Set down exactly, from the records below, the line with "Definition is_space (c" through the line with "(** [baseline_curve + added_curve] *)", and nothing else.

● **Stored data**

▼

(** * entropy.py: information content of a text under a language model

    A shallow embedding of [src/entropy.py].  The script tokenizes a text,
    walks the token ids from position 1 on, asks GPT-2 for the probability of
    each token given the tokens before it, and sums [-log2 p].  A second
    function adds [log2] of a cached background probability to every term.

    What is embedded, and how:
    - Python [float] is IEEE binary64: Rocq's primitive [float] with the
      kernel's operations.  The arithmetic the functions use is collected in
      the class [PyFloat], so that the same code can also be read over exact
      real numbers where a statement is about ideal arithmetic.
    - [math.log2] is CPython's wrapper: a NaN argument is returned as it is,
      a positive argument goes to the C library's [log2] (a parameter,
      [libm_log2]), anything else raises [ValueError].
    - the tokenizer, [tokenizer.decode], the model behind [q_prob] and the
      table [p_bg_dist] are external: fields of [Env].
    - exceptions are values of [exn]; a computation is a function from the
      log of model calls made so far to a result and the extended log. *)

From Stdlib Require Import Reals Lra.
From Stdlib Require Import ZArith String List Bool Lia Floats.
From Stdlib Require Import DecimalString.
Import ListNotations.

Local Open Scope string_scope.
Local Open Scope list_scope.

(** ** Exceptions and the computation monad *)

Inductive exn : Type :=
| ValueError (msg : string)
| ZeroDivisionError.

(** One entry per forward pass of the model: the [history_ids] it was given. *)
Definition trace : Type := list (list Z).

Definition M (A : Type) : Type := trace -> (exn + A) * trace.

Definition ret {A : Type} (a : A) : M A := fun tr => (inr a, tr).

Definition raise {A : Type} (e : exn) : M A := fun tr => (inl e, tr).

Definition bind {A B : Type} (m : M A) (k : A -> M B) : M B :=
  fun tr =>
    match m tr with
    | (inl e, tr') => (inl e, tr')
    | (inr a, tr') => k a tr'
    end.

Declare Scope py_scope.
Delimit Scope py_scope with py.
Notation "x <- m ;; k" := (bind m (fun x => k))
  (at level 100, m at next level, right associativity) : py_scope.
Local Open Scope py_scope.

(** [for i in idxs: acc = body(i, acc)], stopping at the first exception. *)
Fixpoint for_each {A : Type} (idxs : list nat) (body : nat -> A -> M A)
  (acc : A) : M A :=
  match idxs with
  | [] => ret acc
  | i :: rest => acc' <- body i acc ;; for_each rest body acc'
  end.

(** [range(lo, hi)] *)
Definition range (lo hi : nat) : list nat := seq lo (hi - lo).

(** ** Float arithmetic as the functions use it *)

Class PyFloat (F : Type) : Type := {
  fzero : F;                    (* the literal 0.0 *)
  fadd : F -> F -> F;           (* x + y *)
  fneg : F -> F;                (* -x *)
  fdiv : F -> F -> F;           (* x / y, once the divisor is known non-zero *)
  fle : F -> F -> bool;         (* x <= y *)
  flt : F -> F -> bool;         (* x < y *)
  feq : F -> F -> bool;         (* x == y *)
  fisnan : F -> bool;           (* isnan(x) *)
  of_int : Z -> F;              (* the float a Python int converts to *)
  libm_log2 : F -> F            (* the C library's log2, called on x > 0 only *)
}.
(** * main.py: greeting routes, database diagnostics and the IPB/UI slide deck

    A shallow embedding of [main.py].  The handlers and slide builders are
    translated statement by statement.  Python objects that the source
    mutates in place (the [response] dict, the [Presentation] and the
    slides, text frames and paragraphs reached through it, the [BytesIO]
    buffer) live in an explicit state that survives a raised exception,
    and a handle to a slide, shape or paragraph is its position in that
    state, so that a write through the handle is seen by the document.

    The third-party libraries (python-pptx, FastAPI/Starlette, the optional
    [database] module) are not part of the program; the few operations the
    source calls are modelled next to their first use, each with a comment
    saying what is assumed of the library.  A Python [str] is held as its
    UTF-8 bytes; the text setters of python-pptx are modelled with their
    line breaks, their escapes and their rejection of text XML cannot hold. *)

From Stdlib Require Import QArith.
From Stdlib Require Import Ascii.
From stdpp Require Import base option list strings gmap pretty.

Open Scope Z_scope.

(** ** Exceptions and the state-and-exception monad *)

(** Instances of Python's [Exception] class, by the classes the handlers
    tell apart.  [ModuleNotFoundError] is a subclass of [ImportError]. *)
Inductive exn_class :=
  | ImportError | ModuleNotFoundError
  | IndexError | KeyError | AttributeError | ValueError
  | OtherException (name : string).

(** An exception: its class and what [str(e)] gives. *)
Record exn := mk_exn { exn_cls : exn_class; exn_msg : string }.

(** [isinstance(e, ImportError)], what [except ImportError] tests. *)
Definition is_ImportError (e : exn) : bool :=
  match exn_cls e with
  | ImportError | ModuleNotFoundError => true
  | _ => false
  end.

(** [str(e)] *)
Definition str (e : exn) : string := exn_msg e.

(** A Python [str] is held as its UTF-8 bytes.  A character is a lead
    byte and the continuation bytes (10xxxxxx) after it. *)
Definition code (a : ascii) : Z := Z.of_N (N_of_ascii a).

Definition is_continuation (a : ascii) : bool :=
  (128 <=? code a) && (code a <? 192).

(** [len(s)]: the number of characters. *)
Fixpoint str_len (s : string) : nat :=
  match s with
  | EmptyString => 0%nat
  | String a s' => if is_continuation a then str_len s' else S (str_len s')
  end.

(** [s[:n]] on a [str]: its first [n] characters. *)
Fixpoint str_prefix (n : nat) (s : string) : string :=
  match s with
  | EmptyString => EmptyString
  | String a s' =>
      if is_continuation a then String a (str_prefix n s')
      else match n with
           | O => EmptyString
           | S n' => String a (str_prefix n' s')
           end
  end.

Inductive outcome (A : Type) :=
  | Return (a : A)
  | Raise (e : exn).
Arguments Return {A} a.
Arguments Raise {A} e.

(** A statement run on the mutable state [S]: it returns or raises, and
    either way leaves a state behind. *)
Definition M (S A : Type) : Type := S → outcome A * S.

Global Instance M_ret {S} : MRet (M S) := λ A a s, (Return a, s).
Global Instance M_bind {S} : MBind (M S) := λ A B k m s,
  match m s with
  | (Return a, s') => k a s'
  | (Raise e, s') => (Raise e, s')
  end.

Definition raise {S A} (e : exn) : M S A := λ s, (Raise e, s).
Definition get {S} : M S S := λ s, (Return s, s).
Definition modify {S} (f : S → S) : M S unit := λ s, (Return tt, f s).

(** [try: body except Exception as e: handler(e)] *)
Definition try_except {S A} (body : M S A) (handler : exn → M S A) : M S A :=
  λ s, match body s with
       | (Return a, s') => (Return a, s')
       | (Raise e, s') => handler e s'
       end.

(** [for x in l: body(x)] *)
Fixpoint for_each {S A} (l : list A) (body : A → M S unit) : M S unit :=
  match l with
  | [] => mret tt
  | x :: l' => body x;; for_each l' body
  end.

(** [enumerate(l)] *)
Definition enumerate {A} (l : list A) : list (nat * A) :=
  zip (seq 0 (length l)) l.

(** ** The presentation document (python-pptx) *)

(** English Metric Units, the library's length unit. *)
Definition Emu := Z.

(** [Pt(n)]: [n] points. *)
Definition Pt (n : Z) : Emu := n * 12700.

(** [Inches(x)]: [int(x * 914400)].  The source passes decimal literals,
    read here as the fractions they denote. *)
Definition Inches (x : Q) : Emu := (Qnum x * 914400) ÷ Zpos (Qden x).

Inductive PP_ALIGN := PP_ALIGN_LEFT | PP_ALIGN_CENTER | PP_ALIGN_RIGHT | PP_ALIGN_JUSTIFY.

Record Font := mk_Font { bold : option bool; size : option Emu }.

Definition unset_font : Font := mk_Font None None.

(** What a paragraph holds, in order: runs of text, and the line breaks
    that [p.text = ...] puts where the string has a line feed or a
    vertical tab. *)
Inductive Run :=
  | mk_Run (text : string) (f : Font)
  | line_break.

Definition vertical_tab : string := String (ascii_of_nat 11) EmptyString.

(** [run.text]; a line break reads as a vertical tab. *)
Definition run_text (r : Run) : string :=
  match r with
  | mk_Run text _ => text
  | line_break => vertical_tab
  end.

(** [run.font] *)
Definition run_font (r : Run) : Font :=
  match r with
  | mk_Run _ f => f
  | line_break => unset_font
  end.

Record Paragraph := mk_Paragraph {
  runs : list Run;
  level : nat;
  alignment : option PP_ALIGN;
  font : Font
}.

Record TextFrame := mk_TextFrame {
  paragraphs : list Paragraph;
  word_wrap : option bool
}.

Record Placeholder := mk_Placeholder { ph_idx : nat; ph_text_frame : TextFrame }.

Record TextBox := mk_TextBox {
  box_left : Emu; box_top : Emu; box_width : Emu; box_height : Emu;
  box_text_frame : TextFrame
}.

Record SlideLayout := mk_SlideLayout {
  layout_name : string;
  layout_placeholders : list nat
}.

Record Slide := mk_Slide {
  slide_layout : SlideLayout;
  placeholders : list Placeholder;
  textboxes : list TextBox
}.

Record Presentation := mk_Presentation {
  slide_width : Emu;
  slide_height : Emu;
  slide_layouts : list SlideLayout;
  slides : list Slide
}.

Definition empty_run : Run := mk_Run "" unset_font.
Definition empty_paragraph : Paragraph := mk_Paragraph [] 0 None unset_font.
(** A new placeholder holds one empty paragraph and inherits its wrapping. *)
Definition new_text_frame : TextFrame := mk_TextFrame [empty_paragraph] None.
(** A new text box holds one empty paragraph and does not wrap. *)
Definition new_textbox_frame : TextFrame := mk_TextFrame [empty_paragraph] (Some false).

(** [p.text] read back: the texts of the runs and breaks, concatenated. *)
Definition paragraph_text (p : Paragraph) : string :=
  foldr (λ r acc, run_text r +:+ acc) "" (runs p).

(** The layouts of the library's built-in template, in order, each with
    the [idx] of the placeholders a new slide inherits from it.  The source
    uses [0], [1] ("Title and Content") and [5] ("Title Only"). *)
Definition default_slide_layouts : list SlideLayout :=
  [ mk_SlideLayout "Title Slide" [0; 1];
    mk_SlideLayout "Title and Content" [0; 1];
    mk_SlideLayout "Section Header" [0; 1];
    mk_SlideLayout "Two Content" [0; 1; 2];
    mk_SlideLayout "Comparison" [0; 1; 2; 3; 4];
    mk_SlideLayout "Title Only" [0];
    mk_SlideLayout "Blank" [];
    mk_SlideLayout "Content with Caption" [0; 1; 2];
    mk_SlideLayout "Picture with Caption" [0; 1; 2];
    mk_SlideLayout "Title and Vertical Text" [0; 1];
    mk_SlideLayout "Vertical Title and Text" [0; 1] ]%nat.

(** [Presentation()]: the built-in 4:3 template, 10 in by 7.5 in, no slides. *)
Definition Presentation_new : Presentation :=
  mk_Presentation 9144000 6858000 default_slide_layouts [].

(** Handles.  A slide is its index in [prs.slides]; a shape is a slide and
    a position among that slide's placeholders or text boxes; a text frame
    is its shape; a paragraph is a text frame and an index; a run likewise. *)
Inductive shape_key := PH (k : nat) | TB (k : nat).
Definition slide_ref := nat.
Definition shape_ref : Type := slide_ref * shape_key.
Definition paragraph_ref : Type := shape_ref * nat.
Definition run_ref : Type := paragraph_ref * nat.

(** *** Reading and writing through handles *)

Definition slide_text_frame (key : shape_key) (sl : Slide) : option TextFrame :=
  match key with
  | PH k => ph_text_frame <$> placeholders sl !! k
  | TB k => box_text_frame <$> textboxes sl !! k
  end.

Definition slide_set_text_frame (key : shape_key) (tf : TextFrame) (sl : Slide) : Slide :=
  match key with
  | PH k =>
      mk_Slide (slide_layout sl)
        (alter (λ ph, mk_Placeholder (ph_idx ph) tf) k (placeholders sl))
        (textboxes sl)
  | TB k =>
      mk_Slide (slide_layout sl) (placeholders sl)
        (alter (λ b, mk_TextBox (box_left b) (box_top b) (box_width b) (box_height b) tf)
               k (textboxes sl))
  end.

Definition get_text_frame (r : shape_ref) (prs : Presentation) : option TextFrame :=
  slides prs !! r.1 ≫= slide_text_frame r.2.

Definition set_text_frame (r : shape_ref) (tf : TextFrame) (prs : Presentation) : Presentation :=
  mk_Presentation (slide_width prs) (slide_height prs) (slide_layouts prs)
    (alter (slide_set_text_frame r.2 tf) r.1 (slides prs)).

(** A write to the text frame behind [r]. *)
Definition update_text_frame (r : shape_ref) (f : TextFrame → TextFrame) : M Presentation unit :=
  λ prs, match get_text_frame r prs with
         | Some tf => (Return tt, set_text_frame r (f tf) prs)
         | None => (Return tt, prs)
         end.

Definition with_paragraphs (f : list Paragraph → list Paragraph) (tf : TextFrame) : TextFrame :=
  mk_TextFrame (f (paragraphs tf)) (word_wrap tf).

(** A write to the paragraph behind [p]. *)
Definition update_paragraph (p : paragraph_ref) (f : Paragraph → Paragraph) : M Presentation unit :=
  update_text_frame p.1 (with_paragraphs (alter f p.2)).

Definition with_runs (f : list Run → list Run) (p : Paragraph) : Paragraph :=
  mk_Paragraph (f (runs p)) (level p) (alignment p) (font p).

Definition update_run (r : run_ref) (f : Run → Run) : M Presentation unit :=
  update_paragraph r.1 (with_runs (alter f r.2)).
(** * HTML translation pipeline: translate_html.py and translate_html_ru.py

    A shallow embedding of the two scripts.  Python strings are sequences of
    Unicode code points, so a string is a [list Z]; the regular expressions
    of the scripts are written out as the scanners they denote, and
    [re.sub] / [re.finditer] as one left-to-right, non-overlapping pass. *)

From Stdlib Require Import String Ascii ZArith Arith Bool Lia List.
From Stdlib Require Import Permutation.
From Stdlib Require DecimalString DecimalNat Decimal.
Import ListNotations.

Set Implicit Arguments.

(** ** Strings *)

Definition str := list Z.

(** An ASCII literal as a Python string. *)
Definition lit (s : string) : str :=
  map (fun a => Z.of_nat (nat_of_ascii a)) (list_ascii_of_string s).

Definition chr (a : ascii) : Z := Z.of_nat (nat_of_ascii a).

Fixpoint str_eqb (a b : str) : bool :=
  match a, b with
  | [], [] => true
  | x :: a', y :: b' => Z.eqb x y && str_eqb a' b'
  | _, _ => false
  end.

Definition in_range (lo hi c : Z) : bool := Z.leb lo c && Z.leb c hi.

(** [str.isspace] on one code point, which is also [\s] of a str pattern. *)
Definition is_space (c : Z) : bool :=
  in_range 9 13 c || in_range 28 32 c || Z.eqb c 133 || Z.eqb c 160
  || Z.eqb c 5760 || in_range 8192 8202 c || Z.eqb c 8232 || Z.eqb c 8233
  || Z.eqb c 8239 || Z.eqb c 8287 || Z.eqb c 12288.

Definition is_upper_az (c : Z) : bool := in_range 65 90 c.
Definition is_lower_az (c : Z) : bool := in_range 97 122 c.
Definition is_digit09 (c : Z) : bool := in_range 48 57 c.

(** The interpreter's Unicode tables for code points above 127: which are
    alphanumeric (for [\w], hence [\b]) and which are decimal digits (for
    [\d]).  They are data of the Python runtime, not of the scripts. *)
Record unicode_db := {
  uni_alnum : Z -> bool;
  uni_digit : Z -> bool
}.

Definition is_word (u : unicode_db) (c : Z) : bool :=
  if Z.ltb c 128
  then is_upper_az c || is_lower_az c || is_digit09 c || Z.eqb c 95
  else uni_alnum u c.

Definition is_digit (u : unicode_db) (c : Z) : bool :=
  if Z.ltb c 128 then is_digit09 c else uni_digit u c.

(** Simple lower-casing as [re.IGNORECASE] needs it for the ASCII letters of
    the patterns: A-Z, and the two code points whose lower case is ASCII. *)
Definition lower (c : Z) : Z :=
  if is_upper_az c then c + 32
  else if Z.eqb c 304 then 105
  else if Z.eqb c 8490 then 107
  else c.
(** [baseline_curve + added_curve] *)
Definition new_total_curve (df_archetype : list ProfileRow)
           (total_gas_homes : Z) (adoption_fraction : Q) : list reading :=
  series_add (baseline_curve df_archetype total_gas_homes)
             (added_curve df_archetype (num_converts total_gas_homes adoption_fraction)).

Definition old_peak (df_archetype : list ProfileRow) (total_gas_homes : Z) : reading :=
  series_max (baseline_curve df_archetype total_gas_homes).

Definition new_peak (df_archetype : list ProfileRow)
           (total_gas_homes : Z) (adoption_fraction : Q) : reading :=
  series_max (new_total_curve df_archetype total_gas_homes adoption_fraction).

(** [new_peak - old_peak] *)
Definition peak_growth (df_archetype : list ProfileRow)
           (total_gas_homes : Z) (adoption_fraction : Q) : reading :=
  rsub (new_peak df_archetype total_gas_homes adoption_fraction)
       (old_peak df_archetype total_gas_homes).

(** [(peak_growth / old_peak) * 100 if old_peak > 0 else 0] *)
Definition pct_of (growth peak : reading) : reading :=
  if rgt0 peak then rmul (rdiv growth peak) (Some 100) else Some 0.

▲

● **WRITTEN SOLUTION**
Definition is_space (c : Z) : bool :=
  in_range 9 13 c || in_range 28 32 c || Z.eqb c 133 || Z.eqb c 160
  || Z.eqb c 5760 || in_range 8192 8202 c || Z.eqb c 8232 || Z.eqb c 8233
  || Z.eqb c 8239 || Z.eqb c 8287 || Z.eqb c 12288.

Definition is_upper_az (c : Z) : bool := in_range 65 90 c.
Definition is_lower_az (c : Z) : bool := in_range 97 122 c.
Definition is_digit09 (c : Z) : bool := in_range 48 57 c.

(** The interpreter's Unicode tables for code points above 127: which are
    alphanumeric (for [\w], hence [\b]) and which are decimal digits (for
    [\d]).  They are data of the Python runtime, not of the scripts. *)
Record unicode_db := {
  uni_alnum : Z -> bool;
  uni_digit : Z -> bool
}.

Definition is_word (u : unicode_db) (c : Z) : bool :=
  if Z.ltb c 128
  then is_upper_az c || is_lower_az c || is_digit09 c || Z.eqb c 95
  else uni_alnum u c.

Definition is_digit (u : unicode_db) (c : Z) : bool :=
  if Z.ltb c 128 then is_digit09 c else uni_digit u c.

(** Simple lower-casing as [re.IGNORECASE] needs it for the ASCII letters of
    the patterns: A-Z, and the two code points whose lower case is ASCII. *)
Definition lower (c : Z) : Z :=
  if is_upper_az c then c + 32
  else if Z.eqb c 304 then 105
  else if Z.eqb c 8490 then 107
  else c.
(** [baseline_curve + added_curve] *)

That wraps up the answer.